> _Problem_:
In the entries below, spot each line with the word "unfold" and copy it.

> _Given data_:
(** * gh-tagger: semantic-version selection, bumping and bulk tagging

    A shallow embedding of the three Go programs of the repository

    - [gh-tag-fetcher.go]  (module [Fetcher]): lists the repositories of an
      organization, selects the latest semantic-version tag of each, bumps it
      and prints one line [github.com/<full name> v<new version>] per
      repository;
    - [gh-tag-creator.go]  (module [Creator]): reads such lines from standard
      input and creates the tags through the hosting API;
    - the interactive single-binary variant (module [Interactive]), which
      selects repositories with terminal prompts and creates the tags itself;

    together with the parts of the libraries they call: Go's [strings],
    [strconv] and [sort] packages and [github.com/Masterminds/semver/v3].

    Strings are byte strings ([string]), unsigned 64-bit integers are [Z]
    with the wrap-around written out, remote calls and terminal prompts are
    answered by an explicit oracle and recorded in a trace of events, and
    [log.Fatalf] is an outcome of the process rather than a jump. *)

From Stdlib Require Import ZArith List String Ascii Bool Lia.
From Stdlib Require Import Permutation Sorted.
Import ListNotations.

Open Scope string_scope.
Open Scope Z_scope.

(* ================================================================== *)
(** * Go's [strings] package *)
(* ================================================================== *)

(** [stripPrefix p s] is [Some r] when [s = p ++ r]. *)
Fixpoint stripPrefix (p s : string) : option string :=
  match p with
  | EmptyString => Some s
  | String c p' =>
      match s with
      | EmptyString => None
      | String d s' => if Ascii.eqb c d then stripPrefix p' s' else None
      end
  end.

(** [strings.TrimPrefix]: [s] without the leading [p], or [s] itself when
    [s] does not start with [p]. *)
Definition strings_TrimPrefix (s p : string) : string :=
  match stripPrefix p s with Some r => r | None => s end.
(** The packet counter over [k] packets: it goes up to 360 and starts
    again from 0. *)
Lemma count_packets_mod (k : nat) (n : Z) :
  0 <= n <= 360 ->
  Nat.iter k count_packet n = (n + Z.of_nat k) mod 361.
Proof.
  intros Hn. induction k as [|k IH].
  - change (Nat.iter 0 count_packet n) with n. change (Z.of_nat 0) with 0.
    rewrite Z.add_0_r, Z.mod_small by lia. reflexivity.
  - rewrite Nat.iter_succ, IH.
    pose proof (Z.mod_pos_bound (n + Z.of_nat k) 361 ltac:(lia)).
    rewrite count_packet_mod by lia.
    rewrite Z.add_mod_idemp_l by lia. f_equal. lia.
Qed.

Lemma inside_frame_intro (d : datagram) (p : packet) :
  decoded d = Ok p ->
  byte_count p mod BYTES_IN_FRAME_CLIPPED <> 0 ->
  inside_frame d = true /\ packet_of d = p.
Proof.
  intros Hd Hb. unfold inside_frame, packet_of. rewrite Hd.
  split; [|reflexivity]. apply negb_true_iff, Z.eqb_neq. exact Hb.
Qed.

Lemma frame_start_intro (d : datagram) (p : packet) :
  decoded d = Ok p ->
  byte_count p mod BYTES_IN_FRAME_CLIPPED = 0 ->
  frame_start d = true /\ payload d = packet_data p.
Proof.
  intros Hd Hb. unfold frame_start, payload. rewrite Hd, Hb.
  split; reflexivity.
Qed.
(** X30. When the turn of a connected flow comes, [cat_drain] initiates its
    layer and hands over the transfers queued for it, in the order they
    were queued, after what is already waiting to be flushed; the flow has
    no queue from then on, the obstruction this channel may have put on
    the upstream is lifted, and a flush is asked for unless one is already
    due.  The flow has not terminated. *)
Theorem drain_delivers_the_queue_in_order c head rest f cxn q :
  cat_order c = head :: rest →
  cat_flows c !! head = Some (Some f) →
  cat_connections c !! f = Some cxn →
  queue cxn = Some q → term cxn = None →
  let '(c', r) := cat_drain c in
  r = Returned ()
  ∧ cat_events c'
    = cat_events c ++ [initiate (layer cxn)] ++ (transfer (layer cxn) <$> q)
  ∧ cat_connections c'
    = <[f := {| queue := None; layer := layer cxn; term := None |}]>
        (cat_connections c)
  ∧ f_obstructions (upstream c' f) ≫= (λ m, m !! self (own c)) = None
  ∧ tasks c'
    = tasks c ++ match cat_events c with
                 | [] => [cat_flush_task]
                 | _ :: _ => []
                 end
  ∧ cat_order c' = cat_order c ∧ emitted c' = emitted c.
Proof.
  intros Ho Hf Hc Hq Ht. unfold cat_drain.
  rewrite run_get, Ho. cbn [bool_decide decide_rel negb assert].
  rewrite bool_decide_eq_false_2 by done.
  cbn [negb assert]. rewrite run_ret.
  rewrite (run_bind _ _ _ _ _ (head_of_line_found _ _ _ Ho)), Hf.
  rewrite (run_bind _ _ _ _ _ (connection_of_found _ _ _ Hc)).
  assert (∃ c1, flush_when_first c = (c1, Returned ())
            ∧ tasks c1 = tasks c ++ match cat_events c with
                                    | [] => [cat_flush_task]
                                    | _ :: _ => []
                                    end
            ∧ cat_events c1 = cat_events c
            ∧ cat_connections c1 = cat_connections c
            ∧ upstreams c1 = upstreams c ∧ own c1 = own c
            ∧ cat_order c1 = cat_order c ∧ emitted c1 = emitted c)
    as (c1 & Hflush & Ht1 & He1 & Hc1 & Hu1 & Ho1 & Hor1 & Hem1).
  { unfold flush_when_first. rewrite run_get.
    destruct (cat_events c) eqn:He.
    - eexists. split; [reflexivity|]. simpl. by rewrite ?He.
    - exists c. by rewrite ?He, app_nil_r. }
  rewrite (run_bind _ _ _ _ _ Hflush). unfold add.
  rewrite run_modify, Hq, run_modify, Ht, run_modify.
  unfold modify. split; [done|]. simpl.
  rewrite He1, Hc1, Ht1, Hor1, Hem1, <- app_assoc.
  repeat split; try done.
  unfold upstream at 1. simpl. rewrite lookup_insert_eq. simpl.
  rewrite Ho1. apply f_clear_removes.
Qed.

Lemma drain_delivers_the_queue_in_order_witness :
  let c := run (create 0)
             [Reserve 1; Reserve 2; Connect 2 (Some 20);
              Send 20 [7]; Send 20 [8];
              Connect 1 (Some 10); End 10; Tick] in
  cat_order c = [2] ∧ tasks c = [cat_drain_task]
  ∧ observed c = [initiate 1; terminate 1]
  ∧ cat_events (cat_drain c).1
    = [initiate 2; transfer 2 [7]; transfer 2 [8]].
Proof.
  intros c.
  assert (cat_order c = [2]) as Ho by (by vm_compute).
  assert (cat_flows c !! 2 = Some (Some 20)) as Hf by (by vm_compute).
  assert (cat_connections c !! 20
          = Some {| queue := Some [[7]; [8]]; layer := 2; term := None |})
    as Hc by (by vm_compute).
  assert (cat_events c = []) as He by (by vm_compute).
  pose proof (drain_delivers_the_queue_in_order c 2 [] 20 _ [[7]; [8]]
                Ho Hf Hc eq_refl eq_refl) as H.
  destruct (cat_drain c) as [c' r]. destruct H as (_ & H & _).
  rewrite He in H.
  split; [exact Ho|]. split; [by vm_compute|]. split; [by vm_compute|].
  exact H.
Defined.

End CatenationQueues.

> _Result_:
  intros Hd Hb. unfold inside_frame, packet_of. rewrite Hd.
  intros Hd Hb. unfold frame_start, payload. rewrite Hd, Hb.
  intros Ho Hf Hc Hq Ht. unfold cat_drain.
  { unfold flush_when_first. rewrite run_get.
  rewrite (run_bind _ _ _ _ _ Hflush). unfold add.
  unfold modify. split; [done|]. simpl.
  unfold upstream at 1. simpl. rewrite lookup_insert_eq. simpl.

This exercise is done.